Novel Mutations in Putative Nicotinic Acid Phosphoribosyltransferases of Mycobacterium tuberculosis and Their Effect on Protein Thermodynamic Properties

Abstract

pncB1 and pncB2 are two putative nicotinic acid phosphoribosyltransferases, playing a role in cofactor salvage and drug resistance in Mycobacterium tuberculosis. Mutations have been reported in first- and second-line drug targets, causing resistance. However, pncB1 and pncB2 mutational data are not available, and neither of their mutation effects have been investigated in protein structures.

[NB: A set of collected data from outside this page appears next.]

(* ===== verification/MonitorHash.v ===== *)
(** * Identity hash codes

    Triples for the functions of runtime/mirror/object.cc and runtime/monitor.cc that
    give an object its identity hash code. *)

From stdpp Require Import functions.
From S2P Require Import Prelude Concurrency LockWord Monitor MonitorInvariant MonitorSteps MonitorLogic MonitorPrograms MonitorLocking.

Lemma hash_range x : Z.land x kHashMask <> 0 -> 0 < Z.land x kHashMask <= kMaxHash.
Proof.
  change kHashMask with (Z.ones 30). rewrite Z.land_ones by lia. lock_word_consts.
  intros H. pose proof (Z.mod_pos_bound x (2 ^ 30) ltac:(lia)). lia.
Qed.

Lemma GenerateIdentityHashCode_spec t ℓ F fuel :
  stable t ℓ F -> (forall s g x, F (s, g) -> F (with_seed x s, g)) ->
  triple t ℓ F (GenerateIdentityHashCode fuel)
    (fun h => post t ℓ (fun σ => F σ /\ 0 < h <= kMaxHash)).
Proof.
  intros HF Hseed. induction fuel as [| fuel IH]; [apply triple_never |]. cbn [GenerateIdentityHashCode].
  apply triple_atomic; [done |]. intros s g I K Hσ. exists ℓ, F. split; [by apply no_step |].
  clear g I K Hσ. cbn zeta. destruct (Z.eqb_spec (Z.land (seed s) kHashMask) 0) as [| Hne]; [exact IH |].
  apply hash_range in Hne. apply triple_choosing; [done |]. intros s1 g c I K Hσ. run_step.
  destruct (bool_decide _ && _); [run_step; exists ℓ, F; split | exists ℓ, F; split; [by apply no_step | exact IH]].
  - apply (set_seed_step t ℓ s1 g I K). by apply Hseed.
  - by apply triple_value.
Qed.

Lemma count_eta ℓ : set_count (l_count ℓ) ℓ = ℓ.
Proof. by destruct ℓ. Qed.

Lemma fields_eta ℓ : set_count (l_count ℓ) (set_waits (l_waits ℓ) (set_mutex (l_mutex ℓ) ℓ)) = ℓ.
Proof. by destruct ℓ. Qed.

Section hash.
Context (t : tid) (ℓ : local_state) (o : Z) (R : ready ℓ).

(** The hash code of [o] is [h]. *)
Definition hashed (h : Z) : assertion := fun σ => h <> 0 /\ hash_of σ.1 o = h.

Lemma stable_hashed ℓ' h : stable t ℓ' (hashed h).
Proof. intros σ σ' Rσ I I' K [Hh Ho]. split; [done |]. by rewrite (r_hash _ _ _ Rσ), Ho by congruence. Qed.

Section on_monitor.
Context (m : Z).
Let F := words (is_fat o m).

Lemma fat_stays : stable t ℓ F.
Proof. apply stable_fat. left. apply R. Qed.

(** A monitor without a hash code gets one, whoever holds its mutex. *)
Lemma set_hash_step s g v h (P : assertion) :
  let s' := with_monitors (<[m := with_hash_code h v]> (monitors s)) s in
  Inv (s, g) -> knows t ℓ (s, g) -> F (s, g) -> monitors s !! m = Some v -> hash_code_ v = 0 ->
  0 < h <= kMaxHash -> (forall g', P (s', g')) -> step_to t ℓ (s, g) s' P.
Proof.
  intros s' I K Hi Hv H0 Hh HP. rewrite <- (fields_eta ℓ) at 1.
  apply (set_monitor_step t ℓ s g I K m v _ Hv (waiters g m)).
  - split; simpl; try done.
    + destruct (inv_monitors _ I _ _ Hv). split; simpl; (done || lia).
    + intros o1 Ho1. exact (held_monitor t ℓ s g m v o1 I K Hv Ho1).
    + by apply (inv_waiters _ I).
    + apply (inv_waiting _ I).
    + apply (inv_chain_waiters _ I).
    + intros Hl. left. apply (knows_runnable _ _ _ K). apply R.
    + intros u _ _. by exists o.
  - intros o1. case_decide as Ho1; [| done]. exact (count_monitor t ℓ s g m v o1 K Hv Ho1).
  - intros m1 b. pose proof (k_waits _ _ _ K m1 b) as Hk. simpl in Hk. case_decide; [subst; by rewrite Hk | done].
  - intros m1. rewrite (rd_mutex _ R). case_decide; [subst | done]. split; [done |]. simpl. intros Hl.
    apply (k_mutex _ _ _ K _ _ Hv) in Hl. by rewrite (rd_mutex _ R) in Hl.
  - apply HP.
Qed.

Lemma Monitor_GetHashCode_loop_spec fuel :
  triple t ℓ F (Monitor_GetHashCode_loop fuel m) (fun _ => post t ℓ (fun σ => F σ /\ exists h, hashed h σ)).
Proof.
  induction fuel as [| fuel IH]; [apply triple_never |]. cbn [Monitor_GetHashCode_loop].
  assert (Hret : forall h, triple t ℓ (fun σ => F σ /\ hashed h σ) (mret tt)
    (fun _ => post t ℓ (fun σ => F σ /\ exists h, hashed h σ))).
  { intros h. apply triple_value; [apply stable_and; [apply fat_stays | apply stable_hashed] |].
    intros σ _ K [HF Hh]. split_and!; [done.. |]. by exists h. }
  apply triple_atomic; [apply fat_stays |]. intros s g I K Hi.
  destruct (installed_monitor _ _ _ _ I Hi) as (_ & _ & v & Hv & Ho). run_step. unfold HasHashCode.
  destruct (Z.eqb_spec (hash_code_ v) 0) as [H0 | Hne]; cbn [negb].
  - exists ℓ, F. split; [by apply no_step |]. clear s g I K Hi v Hv Ho H0.
    eapply triple_then with (ℓ' := fun _ => ℓ) (F' := fun h => fun σ => F σ /\ 0 < h <= kMaxHash).
    { apply GenerateIdentityHashCode_spec; [apply fat_stays | done]. }
    intros h. apply triple_fact. intros Hh. apply triple_choosing; [apply fat_stays |]. intros s g c I K Hi.
    destruct (installed_monitor _ _ _ _ I Hi) as (_ & _ & v & Hv & Ho). run_step.
    destruct ((hash_code_ v =? 0) && (c =? 0)) eqn:E.
    + apply andb_true_iff in E as [H0%Z.eqb_eq _]. run_step.
      exists ℓ, (fun σ => F σ /\ hashed h σ). split; [| apply Hret].
      apply (set_hash_step s g v h); try done. intros g'. split; [done |]. split; [lia |]. simpl.
      rewrite hash_set_monitor. by rewrite decide_True.
    + exists ℓ, F. split; [by apply no_step | exact IH].
  - exists ℓ, (fun σ => F σ /\ hashed (hash_code_ v) σ). split; [| apply Hret].
    apply no_step; try done. split; [done |]. split; [done |]. simpl. by apply (hash_installed s m v).
Qed.

Lemma Monitor_GetHashCode_spec fuel :
  triple t ℓ F (Monitor_GetHashCode fuel m) (fun h => post t ℓ (hashed h)).
Proof.
  eapply triple_seq; [apply Monitor_GetHashCode_loop_spec |].
  eapply triple_before with (F' := fun σ => exists h, F σ /\ hashed h σ); [| by intros σ _ _ [? [h ?]]; exists h].
  apply triple_exists. intros h. apply triple_last, triple_atomic.
  { apply stable_and; [apply fat_stays | apply stable_hashed]. }
  intros s g I K [Hi [Hh Ho]]. simpl in Ho.
  destruct (installed_monitor _ _ _ _ I Hi) as (_ & _ & v & Hv & _).
  rewrite (hash_installed s m v o Hv Hi) in Ho. run_step.
  rewrite bind_check by (unfold HasHashCode; by rewrite Ho, (proj2 (Z.eqb_neq h 0) Hh)).
  exists ℓ, (hashed h). rewrite Ho. split.
  - apply no_step; try done. split; [done |]. simpl. by rewrite (hash_installed s m v o Hv Hi).
  - apply triple_value; [apply stable_hashed | done].
Qed.
End on_monitor.

Lemma first_hash_spec h :
  0 < h <= kMaxHash ->
  triple t ℓ (words (is_object o)) (CasLockWordWeak o Unlocked (hash_word h))
    (fun b : bool => post t ℓ (if b then hashed h else words (is_object o))).
Proof.
  destruct R. intros Hh. apply triple_last, triple_choosing; [apply stable_object |].
  intros s g c I K [w Hw]. simpl in Hw. run_step.
  destruct (bool_decide (w = Unlocked) && (c =? 0)) eqn:E.
  - apply andb_true_iff in E as [->%bool_decide_eq_true _]. run_step.
    exists ℓ, (hashed h). split; [| apply triple_value; [apply stable_hashed | done]].
    assert (Hk := k_count _ _ _ K o). simpl in Hk. unfold count in Hk. rewrite Hw in Hk. simpl in Hk.
    assert (Hheld := inv_held _ I t o). simpl in Hheld. unfold count in Hheld. rewrite Hw in Hheld. simpl in Hheld.
    assert (Hev := k_events _ _ _ K). simpl in Hev. rewrite <- (count_eta ℓ) at 1.
    apply (set_word_step t ℓ s g I K o Unlocked (hash_word h) Hw).
    + split; rewrite ?view_hash by lia; simpl; try done.
      * by apply (knows_runnable _ _ _ K).
      * by constructor.
      * by rewrite <- Hev.
    + intros o1. rewrite view_hash by lia. simpl. case_decide; [subst; lia | done].
    + split; [lia |]. simpl. rewrite hash_set_word, decide_True by done. by rewrite view_hash by lia.
  - exists ℓ, (words (is_object o)). split; [apply no_step; try done; by exists w |].
    apply triple_value; [apply stable_object | done].
Qed.

Lemma IdentityHashCode_spec fuel :
  triple t ℓ (words (is_object o)) (IdentityHashCode fuel t o) (fun h => post t ℓ (hashed h)).
Proof.
  destruct (R). induction fuel as [| fuel IH]; [apply triple_never |].
  cbn [IdentityHashCode]. apply GetLockWord_rule; [apply stable_object | by intros |].
  intros s g w I K Ho Hw. pose proof (word_ok_view _ _ _ _ I (inv_words _ I _ _ Hw)) as Hok.
  assert (Hv : lock_view s o = Some (view_of w)) by (unfold lock_view; by rewrite Hw).
  destruct (view_of w) as [| u c | m | h |] eqn:Ew; try done.
  - rewrite Hok. change (GetState Unlocked) with kUnlocked. cbn beta iota. exists (words (is_object o)).
    split; [done |]. eapply triple_then with (ℓ' := fun _ => ℓ) (F' := fun h => fun σ => words (is_object o) σ /\ 0 < h <= kMaxHash).
    { apply GenerateIdentityHashCode_spec; [apply stable_object | done]. }
    intros h. apply triple_fact. intros Hh. rewrite FromHashCode_ok by lia.
    change (local (Ok ?a) ≫= ?k) with (k a). cbn beta. unfold has_state. rewrite hash_word_state by lia.
    change (local (check (bool_decide (kHashCode = kHashCode))) ≫= ?k) with (k tt). cbn beta.
    eapply triple_then; [by apply first_hash_spec |]. intros []; [| exact IH].
    rewrite GetHashCode_ok by lia. apply triple_value; [apply stable_hashed | done].
  - destruct Hok as (-> & _ & Hu & Hc). rewrite thin_word_state by lia. cbn iota.
    exists (words (if decide (u = t) then is_thin o t c else is_object o)). split.
    { case_decide; [subst |]; done. }
    eapply triple_then with (ℓ' := fun _ => ℓ)
      (F' := fun h => fun σ => words (if decide (u = t) then is_thin o t c else is_object o) σ /\ 0 < h <= kMaxHash).
    { apply GenerateIdentityHashCode_spec; [case_decide; [by apply stable_thin | apply stable_object] | done]. }
    intros h. apply triple_fact. intros Hh. eapply triple_seq; [| exact IH]. case_decide as Hut.
    + rewrite Hut in *. eapply triple_before; [apply InflateThinLocked_self; try done; lia |].
      intros σ _ _ Hthin. unfold words, is_thin in Hthin. unfold words, inflatable. by rewrite Hthin.
    + apply InflateThinLocked_other; try done; lia.
  - destruct Hok as (-> & Hm & _). rewrite fat_word_state, FatLockMonitor_ok by done.
    exists (words (is_fat o m)). split; [done | exact (Monitor_GetHashCode_spec m fuel)].
  - destruct Hok as (-> & Hh). rewrite hash_word_state, GetHashCode_ok by lia.
    exists (hashed h). split; [split; [lia | simpl; rewrite hash_view, Hv; done] |].
    apply triple_value; [apply stable_hashed | done].
Qed.
End hash.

The current study has been designed to investigate mutations and also their effects on pncB1 and pncB2 structures. A total of 287 whole-genome sequenced data of drug-resistant Mycobacterium tuberculosis isolates from Khyber Pakhtunkhwa of Pakistan were retrieved (BioSample PRJEB32684, ERR2510337-ERR2510445, ERR2510546-ERR2510645) from NCBI. The genomic data were analyzed for pncB1 and pncB2 mutations using PhyResSE. All the samples harbored numerous synonymous and non-synonymous mutations in pncB1 and pncB2 except one. Mutations Pro447Ser, Arg286Arg, Gly127Ser, and delTCAGGCCG1499213>1499220 in pncB1 are novel and have not been reported in literature and TB databases. The most common non-synonymous mutations exhibited stabilizing effects on the pncB1 structure. Moreover, 36 out of 287 samples harbored two non-synonymous and 34 synonymous mutations in pncB2 among which the most common was Phe204Phe (TTT/TTC), present in 8 samples, which may have an important effect on the usage of specific codons that may increase the gene expression level or protein folding effect. Mutations Ser120Leu and Pro447Ser, which are present in the loop region, exhibited a gain in flexibility in the surrounding residues while Gly429Ala and Gly127Ser also demonstrated stabilizing effects on the protein structure. Inhibitors designed based on the most common pncB1 and pncB2 mutants may be a more useful strategy in high-burden countries. More studies are needed to elucidate the effect of synonymous mutations on organism phenotype.